═══ DATA PROVIDED
Lemma from_qasm_loop_unknown_name (gs : list zx_gate) (g : zx_gate)
    (c : QuantumCircuit.t) :
  g ∈ gs → zx_name g ∉ import_names →
  ∃ e c', from_qasm_loop gs c = (inl e, c').
Proof.
  intros Hin Hname. revert c.
  induction gs as [|g0 gs IH]; intros c; [by apply elem_of_nil in Hin|].
  cbn [from_qasm_loop]. unfold mbind, M_bind.
  destruct (from_qasm_gate g0 c) as [[e|[]] c1] eqn:Hg0; [by eauto|].
  apply elem_of_cons in Hin as [<-|Hin].
  - rewrite from_qasm_gate_unknown_name in Hg0 by done. discriminate.
  - apply IH. exact Hin.
Qed.

(** The import fails on every text in which the parser finds a gate whose
    name is none of the nine that [from_qasm] replays, wherever the gate
    stands. *)
Theorem from_qasm_rejects_unknown_name
    (zx_from_qasm : string → result zx_circuit) (qasm : string)
    (qc : zx_circuit) (g : zx_gate) :
  zx_from_qasm qasm = inr qc →
  g ∈ zx_gates qc →
  zx_name g ∉ import_names →
  ∃ e, from_qasm zx_from_qasm qasm = inl e.
Proof.
  intros Hparse Hin Hname. unfold from_qasm. rewrite Hparse.
  cbn [mbind result_bind]. unfold mbind, M_bind.
  rewrite request_qubits_run.
  destruct (from_qasm_loop_unknown_name (zx_gates qc) g
              (mk (n_qubits init + Z.max 0 (zx_qubits qc)) (gates init))
              Hin Hname) as (e & c' & ->).
  by exists e.
Qed.

Lemma from_qasm_rejects_unknown_name_witness :
  ∃ e,
    from_qasm
      (λ _ : string,
         (inr (mk_zx_circuit 1
                 [ mk_zx_gate "HAD" {[ "target" := 0 ]};
                   mk_zx_gate "NOT" {[ "target" := 0 ]} ])
          : result zx_circuit)) ""
    = inl e.
Proof.
  apply (from_qasm_rejects_unknown_name _ ""
           (mk_zx_circuit 1
              [ mk_zx_gate "HAD" {[ "target" := 0 ]};
                mk_zx_gate "NOT" {[ "target" := 0 ]} ])
           (mk_zx_gate "NOT" {[ "target" := 0 ]})).
  - reflexivity.
  - cbn [zx_gates]. rewrite !elem_of_cons. right; left; reflexivity.
  - cbn [zx_name]. unfold import_names. rewrite !not_elem_of_cons.
    repeat split; try discriminate. apply not_elem_of_nil.
Defined.

(** ** The gate counters *)

Lemma num_t_gates_value (gs : list gate) :
  num_t_gates gs
  = if decide (Forall (λ g : gate, is_Some (g !! "name")) gs)
    then inr (Z.of_nat
                (length
                   (filter (λ g : gate, g !! "name" = Some (VStr "T")
                                        ∨ g !! "name" = Some (VStr "Tdg"))
                           gs)))
    else inl KeyError.
Proof.
  induction gs as [|g gs IH].
  - rewrite decide_True by constructor. reflexivity.
  - cbn [num_t_gates]. unfold getitem.
    destruct (g !! "name") as [name|] eqn:Hname.
    + rewrite IH.
      destruct (decide (Forall (λ g0 : gate, is_Some (g0 !! "name")) gs))
        as [Hgs|Hgs].
      * rewrite decide_True by (constructor; [by eexists|done]).
        rewrite filter_cons, Hname. f_equal.
        case_bool_decide as Hin; rewrite !elem_of_cons, elem_of_nil in Hin.
        -- rewrite decide_True by (destruct Hin as [->|[->|[]]]; auto).
           cbn [length]. lia.
        -- rewrite decide_False; [reflexivity|].
           intros [[= ->]|[= ->]]; tauto.
      * rewrite decide_False; [reflexivity|].
        by intros [_ ?]%Forall_cons.
    + rewrite decide_False; [reflexivity|].
      intros [[x Hx] _]%Forall_cons. congruence.
Qed.

(** [num_t] raises [KeyError] when some record has no ["name"]; when every
    record has one it returns the number of records whose name is ["T"] or
    ["Tdg"], which lies between 0 and [num_gates]. *)
Theorem num_t_counts_named_records (c : QuantumCircuit.t) :
  num_t c
  = (if decide (Forall (λ g : gate, is_Some (g !! "name")) (gates c))
     then inr (Z.of_nat
                 (length
                    (filter (λ g : gate, g !! "name" = Some (VStr "T")
                                         ∨ g !! "name" = Some (VStr "Tdg"))
                            (gates c))))
     else inl KeyError)
  ∧ 0 ≤ Z.of_nat
          (length
             (filter (λ g : gate, g !! "name" = Some (VStr "T")
                                  ∨ g !! "name" = Some (VStr "Tdg"))
                     (gates c)))
      ≤ num_gates c.
Proof.
  split; [apply num_t_gates_value|].
  unfold num_gates.
  pose proof (length_filter
                (λ g : gate, g !! "name" = Some (VStr "T")
                             ∨ g !! "name" = Some (VStr "Tdg")) (gates c)).
  lia.
Qed.

(** ** Strings: splitting, stripping, searching, replacing *)

Lemma str_forall_impl (p q : ascii → bool) (s : string) :
  (∀ c, p c = true → q c = true) →
  str_forall p s = true → str_forall q s = true.
Proof.
  intros Hpq. induction s as [|c s IH]; [done|].
  cbn [str_forall]. rewrite !andb_true_iff. intros [Hc Hs].
  split; [by apply Hpq|by apply IH].
Qed.

Lemma prefix_char (c d : ascii) (s : string) :
  String.prefix (String c "") (String d s) = bool_decide (c = d).
Proof.
  cbn [String.prefix]. destruct (ascii_dec c d) as [->|Hne].
  - rewrite bool_decide_eq_true_2 by done. by destruct s.
  - by rewrite bool_decide_eq_false_2.
Qed.
(** * svg2png-many: a shallow embedding of [src/svg2png-many.js]

    The development follows the layout of the source file:

    - the two regular expressions of the module ([SVG_REGEX] and the
      percentage test of [getSVGDimensions]);
    - the numbers of the scripting language, as an interface;
    - the two functions evaluated inside the page, [getSVGDimensions] and
      [setSVGDimensions], over the attributes of the root element;
    - [convert], the promise chain of one job, as a state and error monad
      over the page and the log of collaborator calls;
    - [convertMany], the pool of workers, as a step function over the
      variables the closures share;
    - [svg2PngDir], the construction of the file map.

    Strings are sequences of code units below 256.  Objects used as maps
    are [gmap]s. *)

From Stdlib Require Import ZArith Ascii String List Lia Bool.
From Stdlib Require Import Decimal DecimalString DecimalZ.
From stdpp Require Import gmap strings list fin_maps.

Local Open Scope stdpp_scope.

(** ** Regular expressions *)

Module Regex.

(** [\s] restricted to code units below 256: TAB, LF, VT, FF, CR, SP, NBSP. *)
Definition is_space (c : ascii) : bool :=
  let n := nat_of_ascii c in
  ((9 <=? n) && (n <=? 13) || (n =? 32) || (n =? 160))%nat.

(** [\s*$] matched at the current position. *)
Fixpoint spaces_to_end (s : string) : bool :=
  match s with
  | EmptyString => true
  | String c s' => is_space c && spaces_to_end s'
  end.

(** [/%\s*$/.test(s)]: some position holds a percent sign followed by
    white space only. *)
Fixpoint percent_test (s : string) : bool :=
  match s with
  | EmptyString => false
  | String c s' =>
      (Ascii.eqb c "%" && spaces_to_end s') || percent_test s'
  end.

(** Case-insensitive comparison with a lower-case ASCII letter: the
    canonicalisation of the [i] flag never maps a code unit at or above
    128 to one below. *)
Definition eqb_ci (lower upper c : ascii) : bool :=
  Ascii.eqb c lower || Ascii.eqb c upper.

(** [\.svg$] matched at the current position. *)
Definition svg_here (s : string) : bool :=
  match s with
  | String c0 (String c1 (String c2 (String c3 EmptyString))) =>
      Ascii.eqb c0 "." && eqb_ci "s" "S" c1 && eqb_ci "v" "V" c2
      && eqb_ci "g" "G" c3
  | _ => false
  end.

(** [SVG_REGEX.test(s)] with [SVG_REGEX = /\.svg$/i]. *)
Fixpoint SVG_REGEX_test (s : string) : bool :=
  match s with
  | EmptyString => false
  | String _ s' => svg_here s || SVG_REGEX_test s'
  end.

(** The four-character endings the filter accepts. *)
Definition svg_suffix (x : string) : Prop :=
  exists c1 c2 c3,
    x = String "." (String c1 (String c2 (String c3 EmptyString)))
    /\ (c1 = "s" \/ c1 = "S")%char
    /\ (c2 = "v" \/ c2 = "V")%char
    /\ (c3 = "g" \/ c3 = "G")%char.

Lemma eqb_ci_spec lower upper c :
  eqb_ci lower upper c = true <-> c = lower \/ c = upper.
Proof.
  unfold eqb_ci. rewrite orb_true_iff, !Ascii.eqb_eq. tauto.
Qed.
(** [series.value_counts()]: each distinct value with its number of
    occurrences, here in order of first appearance. *)
Fixpoint bump (x : Z) (vc : list (Z * nat)) : list (Z * nat) :=
  match vc with
  | [] => [(x, 1%nat)]
  | (y, c) :: vc' => if y =? x then (y, S c) :: vc' else (y, c) :: bump x vc'
  end.

Definition value_counts (l : list Z) : list (Z * nat) :=
  fold_left (fun vc x => bump x vc) l [].

(** [nPrisoners in counts] and [counts[nPrisoners]] *)
Fixpoint count_of (v : Z) (vc : list (Z * nat)) : option nat :=
  match vc with
  | [] => None
  | (y, c) :: vc' => if y =? v then Some c else count_of v vc'
  end.

(** [counts.idxmax()]: the label of a largest count; [ValueError] on an
    empty series. *)
Definition idxmax (vc : list (Z * nat)) : result Z :=
  match vc with
  | [] => Raise ValueError
  | p :: vc' =>
      Ok (fst (fold_left
                 (fun best q => if (snd best <? snd q)%nat then q else best)
                 vc' p))
  end.

(** *** Trial *)

(** [np.random.shuffle] on a one-dimensional array: for [i] from the
    last index down to 1, exchange the cell [i] with a cell drawn among
    [0..i]. *)
Definition swap (a : list Z) (i j : nat) : list Z :=
  match a !! i, a !! j with
  | Some x, Some y => <[i := y]> (<[j := x]> a)
  | _, _ => a
  end.

Fixpoint shuffle_from (i : nat) (r : rng) (a : list Z) : list Z * rng :=
  match i with
  | O => (a, r)
  | S i' => shuffle_from i' (advance r) (swap a i (r O mod S i)%nat)
  end.

Definition shuffle (r : rng) (a : list Z) : list Z * rng :=
  shuffle_from (length a - 1) r a.

Record Trial : Type := MkTrial {
  _algorithms : list algorithm;
  _kwargs : gmap string pyval;
  _prisoners : list Z;
  _envelopes : list Z
}.

(** The stop of [np.arange(0, stop)]: with [None] for the stop numpy
    takes the start for it. *)
Definition arange_stop (v : pyval) : option Z :=
  match v with
  | PNone => Some 0
  | _ => as_number v
  end.

(** [Trial(nPrisoners, algorithms, **kwargs)].  [self._kwargs] is the
    very dictionary ['nEnvelopes'] is popped from. *)
Definition Trial_init (nr : rng) (nPrisoners : Z)
    (algorithms : list algorithm) (kwargs : gmap string pyval)
  : result (Trial * rng) :=
  let prisoners := np.arange nPrisoners in
  match kwargs !! "nEnvelopes" with
  | None => Raise KeyError
  | Some v =>
      match arange_stop v with
      | None => Raise TypeError
      | Some n =>
          let '(envelopes, nr') := shuffle nr (np.arange n) in
          Ok (MkTrial algorithms (delete "nEnvelopes" kwargs) prisoners
                envelopes, nr')
      end
  end.

(** The dictionary [{'data': [...], 'extra': defaultdict(list)}]. *)
Record algo_result : Type := MkAlgoResult {
  data : list bool;
  extra : gmap string (list Z)
}.

Definition add_extras (out : option (list (string * Z)))
    (ex : gmap string (list Z)) : gmap string (list Z) :=
  match out with
  | None => ex
  | Some kvs =>
      fold_left
        (fun ex kv => <[fst kv := default [] (ex !! fst kv) ++ [snd kv]]> ex)
        kvs ex
  end.

Fixpoint _run_algo_loop (algorithm : algorithm) (fuel : nat) (r : rng)
    (prisoners : list Z) (envelopes : list Z) (kwargs : gmap string pyval)
    (acc : algo_result) : result (algo_result * rng) :=
  match prisoners with
  | [] => Ok (acc, r)
  | prisoner :: prisoners =>
      out <- select algorithm fuel r prisoner envelopes kwargs ;;
      _run_algo_loop algorithm fuel (snd out) prisoners envelopes kwargs
        (MkAlgoResult (data acc ++ [fst (fst out)])
           (add_extras (snd (fst out)) (extra acc)))
  end.

(** [self._run_algo(algorithm, prisoners, envelopes, **kwargs)]: the
    keywords are bound to the parameters of [_run_algo] before its body
    runs. *)
Definition _run_algo (algorithm : algorithm) (fuel : nat) (r : rng)
    (prisoners : list Z) (envelopes : list Z) (kwargs : gmap string pyval)
  : result (algo_result * rng) :=
  _ <- bind_call ["self"; "algorithm"; "prisoners"; "envelopes"]%string
         kwargs ;;
  _run_algo_loop algorithm fuel r prisoners envelopes kwargs
    (MkAlgoResult [] ∅).

Fixpoint _run_algos_loop (algorithms : list algorithm) (fuel : nat) (r : rng)
    (prisoners : list Z) (envelopes : list Z) (kwargs : gmap string pyval)
    (result_ : gmap string algo_result)
  : result (gmap string algo_result * rng) :=
  match algorithms with
  | [] => Ok (result_, r)
  | algorithm :: algorithms =>
      out <- _run_algo algorithm fuel r prisoners envelopes kwargs ;;
      _run_algos_loop algorithms fuel (snd out) prisoners envelopes kwargs
        (<[__name__ algorithm := fst out]> result_)
  end.

(** [self._run_algos(algorithms, prisoners, envelopes, **kwargs)] *)
Definition _run_algos (algorithms : list algorithm) (fuel : nat) (r : rng)
    (prisoners : list Z) (envelopes : list Z) (kwargs : gmap string pyval)
  : result (gmap string algo_result * rng) :=
  _ <- bind_call ["self"; "algorithms"; "prisoners"; "envelopes"]%string
         kwargs ;;
  _run_algos_loop algorithms fuel r prisoners envelopes kwargs ∅.

Definition run_all (t : Trial) (fuel : nat) (r : rng)
  : result (gmap string algo_result * rng) :=
  _run_algos (_algorithms t) fuel r (_prisoners t) (_envelopes t)
    (_kwargs t).

(** *** Simulation *)

(** [{'data': DataFrame, 'extra': {key: DataFrame}}] per strategy. *)
Record tables : Type := MkTables {
  tbl_data : DataFrame bool;
  tbl_extra : gmap string (DataFrame Z)
}.

Record Simulation : Type := MkSimulation {
  _config : Config;
  _results : gmap string tables
}.

(** [Simulation(config)] on a verified configuration. *)
Definition Simulation_init (c : Config) : Simulation :=
  MkSimulation c
    (fold_left (fun res a => <[__name__ a := MkTables empty_frame ∅]> res)
       (cfg_algorithms c) ∅).

Record SummaryStats : Type := MkStats {
  success : gmap string Z;
  peak : gmap string Z
}.

Fixpoint stats_loop (algos : list algorithm) (sim : Simulation)
    (acc : SummaryStats) : result SummaryStats :=
  match algos with
  | [] => Ok acc
  | a :: algos =>
      match _results sim !! __name__ a with
      | None => Raise KeyError
      | Some t =>
          let counts := value_counts (sum (tbl_data t)) in
          let s := match count_of (nPrisoners (_config sim)) counts with
                   | Some c => Z.of_nat c
                   | None => 0
                   end in
          p <- idxmax counts ;;
          stats_loop algos sim
            (MkStats (<[__name__ a := s]> (success acc))
                     (<[__name__ a := p]> (peak acc)))
      end
  end.

(** [Simulation.stats()] *)
Definition stats (sim : Simulation) : result SummaryStats :=
  stats_loop (cfg_algorithms (_config sim)) sim (MkStats ∅ ∅).

(** What [simulate] prints. *)
Inductive event : Type :=
  | Progress (i : Z)
  | Concluded (i : Z).

(** [(chunks != None) & ((i % int(nTrials/chunks)) == 0)]: [&] evaluates
    both operands; the quotient is a float, which [int] truncates. *)
Definition progress_due (c : Config) (i : Z) : result bool :=
  chunks <- getitem c "chunks" ;;
  let configured := negb (py_eq chunks PNone) in
  match as_number chunks with
  | None => Raise TypeError
  | Some d =>
      quotient <- true_div (nTrials c) d ;;
      let step := float.trunc quotient in
      if step =? 0 then Raise ZeroDivisionError
      else Ok (configured && (i mod step =? 0))
  end.

(** The body of [for algorithm in algorithms] after a trial: one more
    column in the strategy's table, and in each of its metric tables. *)
Definition store_trial (i : Z) (trial_result : gmap string algo_result)
    (res : gmap string tables) (a : algorithm)
  : result (gmap string tables) :=
  match res !! __name__ a, trial_result !! __name__ a with
  | Some t, Some ar =>
      let created := tbl_extra t ∪ ((fun _ => empty_frame) <$> extra ar) in
      Ok (<[__name__ a :=
             MkTables (concat (tbl_data t) i (data ar))
               (map_imap
                  (fun key df =>
                     Some (concat df i (default [] (extra ar !! key))))
                  created)]> res)
  | _, _ => Raise KeyError
  end.

Fixpoint store_trials (i : Z) (trial_result : gmap string algo_result)
    (algos : list algorithm) (res : gmap string tables)
  : result (gmap string tables) :=
  match algos with
  | [] => Ok res
  | a :: algos =>
      res' <- store_trial i trial_result res a ;;
      store_trials i trial_result algos res'
  end.

(** The state a run threads: the simulation object, the two random
    generators (Python's, numpy's) and the printed lines. *)
Record run_state : Type := MkRun {
  sim : Simulation;
  py_random : rng;
  np_random : rng;
  printed : list event
}.

(** One iteration of [for i in range(nTrials)]. *)
Definition simulate_step (fuel : nat) (st : run_state) (i : Z)
  : result run_state :=
  let c := _config (sim st) in
  due <- progress_due c i ;;
  let printed := if due : bool then printed st ++ [Progress i]
                 else printed st in
  _ <- getitem c "chunks" ;;
  let trial_opts := delete "chunks" (_opts c) in
  (* Trial(nPrisoners, algorithms, **trial_opts) binds the options *)
  _ <- bind_call ["self"; "nPrisoners"; "algorithms"]%string trial_opts ;;
  tn <- Trial_init (np_random st) (nPrisoners c) (cfg_algorithms c)
          trial_opts ;;
  rr <- run_all (fst tn) fuel (py_random st) ;;
  res <- store_trials i (fst rr) (cfg_algorithms c) (_results (sim st)) ;;
  Ok (MkRun (MkSimulation c res) (snd rr) (snd tn) printed).

Fixpoint simulate_loop (fuel : nat) (trials : list Z) (st : run_state)
  : result run_state :=
  match trials with
  | [] => Ok st
  | i :: trials =>
      st' <- simulate_step fuel st i ;;
      simulate_loop fuel trials st'
  end.

(** [Simulation.simulate()].  The line after the loop names [i], which
    is unbound when the loop ran no iteration. *)
Definition simulate (fuel : nat) (st : run_state) : result run_state :=
  let c := _config (sim st) in
  st' <- simulate_loop fuel (seqZ 0 (nTrials c)) st ;;
  chunks <- getitem c "chunks" ;;
  if negb (py_eq chunks PNone) then
    if 0 <? nTrials c
    then Ok (MkRun (sim st') (py_random st') (np_random st')
               (printed st' ++ [Concluded (nTrials c - 1)]))
    else Raise NameError
  else Ok st'.

End runner.

(** ** The notions the properties are stated with *)

Module notions.

(** [k] is the floor, respectively the ceiling, of the rational [x]. *)
Definition is_floor (x : Q) (k : Z) : Prop :=
  (inject_Z k <= x)%Q /\ (x < inject_Z (k + 1))%Q.

Definition is_ceil (x : Q) (k : Z) : Prop :=
  (inject_Z (k - 1) < x)%Q /\ (x <= inject_Z k)%Q.

Definition rounded (roundDown : bool) (x : Q) (k : Z) : Prop :=
  if roundDown then is_floor x k else is_ceil x k.

(** The content of slot [i] of an assignment. *)
Definition reveal (a : list Z) (i : Z) : Z := default 0 (a !! Z.to_nat i).

(** The content revealed by the [k]-th opening of the walk that starts
    at slot [p] and goes on at the slot named by the last content. *)
Definition follow (a : list Z) (p : Z) (k : nat) : Z :=
  Nat.iter k (reveal a) p.

(** [d] openings are needed to reach [p]: the [d]-th opening of the walk
    from slot [p] is the first to reveal [p]. *)
Definition distance (a : list Z) (p : Z) (d : nat) : Prop :=
  (0 < d)%nat /\ follow a p d = p /\
  forall k, (0 < k < d)%nat -> follow a p k <> p.

(** An assignment of [n] slots: the identities [0..n-1] in some order. *)
Definition assignment (a : list Z) : Prop := a ≡ₚ np.arange (np.len a).

(** The names of the parameters that the options of a trial meet on
    their way to the strategies: those of [Trial], [_run_algos],
    [_run_algo] and of the strategy classes. *)
Definition parameter_names : list string :=
  ["self"; "nPrisoners"; "algorithms"; "prisoners"; "envelopes";
   "algorithm"; "prisoner"]%string.

(** The keywords let a strategy instance be built on [n] slots: none of
    them names a parameter of a call they are passed to, and the budget
    is defined. *)
Definition constructible (kwargs : gmap string pyval) (n : Z) : Prop :=
  bind_call parameter_names kwargs = Ok tt /\
  exists attempts, algorithms.AttemptSchema (np.arange n) kwargs = Ok attempts.

(** Every strategy of [algos] has a table in [res], with [cols] columns
    and [rows] rows. *)
Definition shaped (algos : list algorithms.algorithm)
    (res : gmap string runner.tables) (cols rows : nat) : Prop :=
  forall a, a ∈ algos ->
    exists t, res !! algorithms.__name__ a = Some t /\
              length (runner.columns (runner.tbl_data t)) = cols /\
              runner.nrows (runner.tbl_data t) = rows.

End notions.

(** ** Entry points: [config.parse_config] and [Simulation.__init__] *)

Module frontend.
Import algorithms config runner.

(** A configuration dictionary: its entries with plain values, and its
    ['algorithms'] entry. *)
Record config_dict : Type := MkDict {
  entries : gmap string pyval;
  algorithms_entry : option (list algorithm)
}.

(** [parse_config] on a keyword dictionary: the three mandatory keys are
    popped, what remains are the optional keys. *)
Definition parse_config (d : config_dict) : result (Config * list warning) :=
  match entries d !! "nPrisoners" with
  | None => Raise KeyError
  | Some nPrisoners =>
      match entries d !! "nTrials" with
      | None => Raise KeyError
      | Some nTrials =>
          match algorithms_entry d with
          | None => Raise KeyError
          | Some algorithms =>
              Config_init nPrisoners nTrials algorithms
                (delete "nTrials" (delete "nPrisoners" (entries d)))
          end
      end
  end.
(** * olga_bot: the [Database] access layer of [sql.py]

    A shallow embedding of the connection-pooled database component and of the
    statements it sends, with the properties its specification states and
    further properties of its methods, one by one and as a class.

    Modelling conventions.
    - A table is the list of its rows in insertion order; a row is a record
      with one field per column of the [CREATE TABLE] statement, [None] for SQL
      [NULL].  The tables are assumed to exist (the [create_table_*] methods
      have run at startup).
    - SQL integers ([INT], [BIGINT], [SERIAL]) are unbounded [Z]: the width of
      a column, the exhaustion of a sequence and the loss of the connection
      are limits of the server and are not modelled.  [REAL] is modelled: it
      is the single-precision value a Python [float] is rounded to when it is
      stored.
    - A Python [str] is a [string] of ASCII characters; [int] reads a digit
      string of any length (the interpreter's cap on the number of digits is
      not modelled).
    - A method of [Database] is a state transformer over the object and the
      server it talks to; its outcome is a returned value, a raised exception,
      or a call that never resumes.  Calls are taken one after the other:
      every statement runs in a transaction of its own, so a history of
      concurrent callers is read as some sequence of calls.  The pool, once
      open, stays open: [__aexit__] is outside the model.
    - [asyncpg.create_pool] is taken to succeed: the server is there and the
      bounds of the object are ones the library accepts. *)

From Stdlib Require Import ZArith String Ascii List Lia Bool.
From Stdlib Require Import DecimalString DecimalZ.
From Stdlib Require Import Floats.SpecFloat.
From stdpp Require Import base option list gmap strings sorting.

Local Open Scope string_scope.
Local Open Scope list_scope.

(** ** Python values *)

(** The exceptions the methods can raise: those of the interpreter and those
    asyncpg derives from the server's error codes. *)
Inductive exn : Set :=
  | IndexError
  | ValueError
  | TypeError
  | AttributeError
  | OverflowError
  | DataError
  | UniqueViolationError
  | NotNullViolationError
  | TimeoutError.

(** The result of an expression that may raise. *)
Inductive result (A : Type) : Type :=
  | Ok (a : A)
  | Err (e : exn).
Arguments Ok {A} a.
Arguments Err {A} e.

#[global] Instance result_ret : MRet result := fun A a => Ok a.
#[global] Instance result_bind : MBind result := fun A B f r =>
  match r with Ok a => f a | Err e => Err e end.
#[global] Instance result_fmap : FMap result := fun A B f r =>
  match r with Ok a => Ok (f a) | Err e => Err e end.

(** [None] read as the exception [e]. *)
Definition or_raise {A} (e : exn) (o : option A) : result A :=
  match o with Some a => Ok a | None => Err e end.

(** A [datetime.datetime] without time zone. *)
Record datetime : Set := mk_datetime {
  dt_year : Z; dt_month : Z; dt_day : Z;
  dt_hour : Z; dt_minute : Z; dt_second : Z; dt_microsecond : Z
}.

(** A Python [float]: an IEEE 754 double, in the canonical form of
    [SpecFloat] for precision 53. *)
Definition pyfloat : Set := spec_float.

(** The values a product dictionary decoded from JSON holds. *)
Inductive pyval : Set :=
  | PyNone
  | PyInt (z : Z)
  | PyFloat (f : pyfloat)
  | PyStr (s : string).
══════
[EXERCISE]:
Quote the data above from the line containing "Ok (MkRun (MkSimulation" to the line containing "End runner.", inclusive, and stop.

[SOLUTION TO THIS EXERCISE]:
  Ok (MkRun (MkSimulation c res) (snd rr) (snd tn) printed).

Fixpoint simulate_loop (fuel : nat) (trials : list Z) (st : run_state)
  : result run_state :=
  match trials with
  | [] => Ok st
  | i :: trials =>
      st' <- simulate_step fuel st i ;;
      simulate_loop fuel trials st'
  end.

(** [Simulation.simulate()].  The line after the loop names [i], which
    is unbound when the loop ran no iteration. *)
Definition simulate (fuel : nat) (st : run_state) : result run_state :=
  let c := _config (sim st) in
  st' <- simulate_loop fuel (seqZ 0 (nTrials c)) st ;;
  chunks <- getitem c "chunks" ;;
  if negb (py_eq chunks PNone) then
    if 0 <? nTrials c
    then Ok (MkRun (sim st') (py_random st') (np_random st')
               (printed st' ++ [Concluded (nTrials c - 1)]))
    else Raise NameError
  else Ok st'.

End runner.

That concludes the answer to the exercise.